**RECORDS:**
======
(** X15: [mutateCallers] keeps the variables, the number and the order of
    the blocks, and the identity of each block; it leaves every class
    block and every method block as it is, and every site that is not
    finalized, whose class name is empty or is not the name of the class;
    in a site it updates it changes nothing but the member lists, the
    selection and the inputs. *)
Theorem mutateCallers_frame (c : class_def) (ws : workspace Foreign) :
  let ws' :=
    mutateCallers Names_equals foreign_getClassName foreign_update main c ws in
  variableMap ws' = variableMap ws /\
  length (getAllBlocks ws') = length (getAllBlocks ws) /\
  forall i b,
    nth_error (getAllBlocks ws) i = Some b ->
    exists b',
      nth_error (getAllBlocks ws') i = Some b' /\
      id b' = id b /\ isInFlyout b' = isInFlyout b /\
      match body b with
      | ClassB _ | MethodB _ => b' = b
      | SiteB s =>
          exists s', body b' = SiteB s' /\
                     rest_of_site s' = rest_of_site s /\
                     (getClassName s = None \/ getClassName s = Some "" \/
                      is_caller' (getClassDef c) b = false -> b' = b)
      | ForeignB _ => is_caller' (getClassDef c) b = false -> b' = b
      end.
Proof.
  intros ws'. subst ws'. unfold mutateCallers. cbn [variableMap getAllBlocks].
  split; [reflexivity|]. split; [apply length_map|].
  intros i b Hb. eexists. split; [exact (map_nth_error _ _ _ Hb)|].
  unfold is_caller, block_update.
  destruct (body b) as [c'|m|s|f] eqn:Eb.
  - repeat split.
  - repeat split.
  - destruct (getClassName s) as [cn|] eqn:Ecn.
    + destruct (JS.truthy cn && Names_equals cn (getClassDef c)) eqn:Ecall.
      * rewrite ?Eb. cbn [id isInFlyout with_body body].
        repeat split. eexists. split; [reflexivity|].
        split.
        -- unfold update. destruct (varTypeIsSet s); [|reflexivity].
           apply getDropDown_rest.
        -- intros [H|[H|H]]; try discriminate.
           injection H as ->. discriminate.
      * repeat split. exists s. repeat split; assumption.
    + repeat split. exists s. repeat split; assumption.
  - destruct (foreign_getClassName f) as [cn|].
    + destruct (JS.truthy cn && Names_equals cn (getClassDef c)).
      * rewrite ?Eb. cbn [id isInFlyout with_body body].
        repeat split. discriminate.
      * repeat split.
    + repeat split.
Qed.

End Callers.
======
**TRY IT:** Would you reproduce the material above in full, exactly as given?

**RESULT FOR THIS TASK:**
(** X15: [mutateCallers] keeps the variables, the number and the order of
    the blocks, and the identity of each block; it leaves every class
    block and every method block as it is, and every site that is not
    finalized, whose class name is empty or is not the name of the class;
    in a site it updates it changes nothing but the member lists, the
    selection and the inputs. *)
Theorem mutateCallers_frame (c : class_def) (ws : workspace Foreign) :
  let ws' :=
    mutateCallers Names_equals foreign_getClassName foreign_update main c ws in
  variableMap ws' = variableMap ws /\
  length (getAllBlocks ws') = length (getAllBlocks ws) /\
  forall i b,
    nth_error (getAllBlocks ws) i = Some b ->
    exists b',
      nth_error (getAllBlocks ws') i = Some b' /\
      id b' = id b /\ isInFlyout b' = isInFlyout b /\
      match body b with
      | ClassB _ | MethodB _ => b' = b
      | SiteB s =>
          exists s', body b' = SiteB s' /\
                     rest_of_site s' = rest_of_site s /\
                     (getClassName s = None \/ getClassName s = Some "" \/
                      is_caller' (getClassDef c) b = false -> b' = b)
      | ForeignB _ => is_caller' (getClassDef c) b = false -> b' = b
      end.
Proof.
  intros ws'. subst ws'. unfold mutateCallers. cbn [variableMap getAllBlocks].
  split; [reflexivity|]. split; [apply length_map|].
  intros i b Hb. eexists. split; [exact (map_nth_error _ _ _ Hb)|].
  unfold is_caller, block_update.
  destruct (body b) as [c'|m|s|f] eqn:Eb.
  - repeat split.
  - repeat split.
  - destruct (getClassName s) as [cn|] eqn:Ecn.
    + destruct (JS.truthy cn && Names_equals cn (getClassDef c)) eqn:Ecall.
      * rewrite ?Eb. cbn [id isInFlyout with_body body].
        repeat split. eexists. split; [reflexivity|].
        split.
        -- unfold update. destruct (varTypeIsSet s); [|reflexivity].
           apply getDropDown_rest.
        -- intros [H|[H|H]]; try discriminate.
           injection H as ->. discriminate.
      * repeat split. exists s. repeat split; assumption.
    + repeat split. exists s. repeat split; assumption.
  - destruct (foreign_getClassName f) as [cn|].
    + destruct (JS.truthy cn && Names_equals cn (getClassDef c)).
      * rewrite ?Eb. cbn [id isInFlyout with_body body].
        repeat split. discriminate.
      * repeat split.
    + repeat split.
Qed.

End Callers.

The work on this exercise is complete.